CVE-2024-21697 is a high-severity Remote Code Execution (RCE) vulnerability affecting Atlassian's Sourcetree software, discovered through their Penetration Testing program. The vulnerability was introduced in Sourcetree for Mac version 4.2.8 and Sourcetree for Windows version 3.4.19, with a CVSS score of 8.8. This security flaw allows an unauthenticated attacker to execute arbitrary code on affected systems, though it requires user interaction (Atlassian Advisory, NVD).

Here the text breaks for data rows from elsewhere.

(* ===== verification/Timestamps.v ===== *)
(** * UTC timestamps

    The civil-calendar arithmetic and the RFC 3339 subset of the attestation
    crate (verifier.rs: [parse_utc_timestamp_millis],
    [format_utc_timestamp_millis] and their helpers). Division and remainder are
    Rust's truncating ones. *)

From Stdlib Require Import Ascii String ZArith Lia.
From stdpp Require Import base strings list numbers.
From S2P Require Import Prelude RustStr Errors.

Open Scope Z_scope.

(** ** Definitions *)

Definition is_leap_year (year : Z) : bool :=
  ((Z.rem year 4 =? 0) && negb (Z.rem year 100 =? 0)) || (Z.rem year 400 =? 0).

Definition days_in_month (year month : Z) : Z :=
  match month with
  | 1 | 3 | 5 | 7 | 8 | 10 | 12 => 31
  | 4 | 6 | 9 | 11 => 30
  | 2 => if is_leap_year year then 29 else 28
  | _ => 0
  end.

Definition days_from_civil (year month day : Z) : Z :=
  let year := year - (if month <=? 2 then 1 else 0) in
  let era := Z.quot (if 0 <=? year then year else year - 399) 400 in
  let year_of_era := year - era * 400 in
  let month_prime := month + (if 2 <? month then -3 else 9) in
  let day_of_year := Z.quot (153 * month_prime + 2) 5 + day - 1 in
  let day_of_era :=
    year_of_era * 365 + Z.quot year_of_era 4 - Z.quot year_of_era 100 + day_of_year in
  era * 146097 + day_of_era - 719468.

Definition civil_from_days (days : Z) : Z * Z * Z :=
  let days := days + 719468 in
  let era := Z.quot (if 0 <=? days then days else days - 146096) 146097 in
  let day_of_era := days - era * 146097 in
  let year_of_era :=
    Z.quot (day_of_era - Z.quot day_of_era 1460 + Z.quot day_of_era 36524
            - Z.quot day_of_era 146096) 365 in
  let year := year_of_era + era * 400 in
  let day_of_year :=
    day_of_era - (365 * year_of_era + Z.quot year_of_era 4 - Z.quot year_of_era 100) in
  let month_prime := Z.quot (5 * day_of_year + 2) 153 in
  let day := day_of_year - Z.quot (153 * month_prime + 2) 5 + 1 in
  let month := month_prime + (if month_prime <? 10 then 3 else -9) in
  let year := year + (if month <=? 2 then 1 else 0) in
  (year, month, day).
(* ===== verification/MerkleLog.v ===== *)
(** * Inclusion in a transparency log

    The Merkle tree of RFC 6962 over the leaves of a log, and the walk from a leaf
    to the root along an audit path as sigstore_rekor.rs (verify_proof) takes it:
    the path's lower part follows the bits of the leaf's index, its upper part has
    every sibling on the left. The walk reaches the root from the leaf at the index
    and from no other, unless one of the inputs it hashes collides with one of those
    hashed for the tree. *)

From Stdlib Require Import Ascii String ZArith Lia.
From stdpp Require Import base strings list numbers sets.
From S2P Require Import Prelude RustStr Errors Canonical JsonInjective.

Open Scope string_scope.

(** ** Bits *)

(** [n.count_ones()]. *)
Fixpoint pos_ones (p : positive) : nat :=
  match p with xH => 1 | xO p => pos_ones p | xI p => S (pos_ones p) end%nat.
Definition count_ones (n : N) : nat := match n with N0 => O | Npos p => pos_ones p end.

(** [u64::BITS - (index ^ (size - 1)).leading_zeros()] is the bit length. *)
Definition inner_length (index size : N) : N := N.size (N.lxor index (size - 1)).
Definition border_length (index inner : N) : nat :=
  if (inner =? 64)%N then O else count_ones (N.shiftr index inner).
Definition path_length (index size : N) : nat :=
  let inner := inner_length index size in (N.to_nat inner + border_length index inner)%nat.

(** ** The walk *)

Section Walk.
Context {prim : Primitives}.

Definition leaf_hash (body : string) : string := sha256 (String "000" body).
Definition node_hash (left right : string) : string := sha256 (String "001" (left +:+ right)).

(** Whether the sibling at a level is on the left. *)
Definition sibling_left (index inner level : N) : bool := (inner <=? level)%N || N.testbit index level.
Definition climb (index inner level : N) (current hash : string) : string :=
  if sibling_left index inner level then node_hash hash current else node_hash current hash.
Fixpoint walk (index inner level : N) (current : string) (path : list string) : string :=
  match path with
  | [] => current
  | hash :: path => walk index inner (level + 1) (climb index inner level current hash) path
  end.
Definition require_model_binding : VerificationPolicy :=
  set_model_binding require_hardware ModelRequired.

Definition apply_concrete_channel_binding (p : VerificationPolicy)
    (channel_binding : ChannelBindingRequirement) : Result VerificationPolicy :=
  match channel_binding with
  | TeeTerminatedTls =>
      Ok (set_bindings p TeeTerminatedTls BoundToAttestedWorkload BoundToAttestedWorkload
            IntegrityChannelBound (model_binding_requirement p))
  | AttestedAppE2ee =>
      Ok (set_bindings p AttestedAppE2ee BoundToAttestedWorkload BoundToAttestedWorkload
            AnyBound IfProviderSupports)
  | _ => Err (InvalidPolicy "{helper} requires tee_terminated_tls or attested_app_e2ee, got {}")
  end.

Definition require_full_provenance (channel_binding : ChannelBindingRequirement)
    : Result VerificationPolicy :=
  policy ← apply_concrete_channel_binding require_hardware channel_binding;
  let policy := set_model_binding policy ModelRequired in
  Ok (set_provenance policy
        {| workload_image := true; model_artifacts_required := true; reproducible_build := true;
           source_attestation := true; dependency_sbom := true |}).

Definition require_confidential_gpu_inference (channel_binding : ChannelBindingRequirement)
    : Result VerificationPolicy :=
  policy ← apply_concrete_channel_binding require_hardware channel_binding;
  Ok (set_hardware policy
        {| hw_cpu := hw_cpu (hardware policy); hw_gpu := gpu_one_of [NvidiaCc] |}).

The vulnerability has been assigned a CVSS v3.1 base score of 8.8 (High), with the following vector string: CVSS:3.1/AV:N/AC:L/PR:N/UI:R/S:U/C:H/I:H/A:H. This indicates that the vulnerability can be exploited remotely (Network), requires low attack complexity, needs no privileges, but does require user interaction. The impact is rated high for all three security objectives: confidentiality, integrity, and availability (JIRA Issue).

The successful exploitation of this vulnerability could result in complete compromise of the affected system, with high impact on confidentiality, integrity, and availability. An attacker could potentially execute arbitrary code, install malware, steal sensitive data, or disrupt system operations (Security Online).

Atlassian recommends that all affected users upgrade to the latest version of Sourcetree. For specific versions, users should upgrade to: Sourcetree for Mac 4.2.9 or later (if running 4.2.x), and Sourcetree for Windows 3.4.20 or later (if running 3.4.x). The fixed versions can be downloaded from the Sourcetree download center (ASEC, Atlassian Advisory).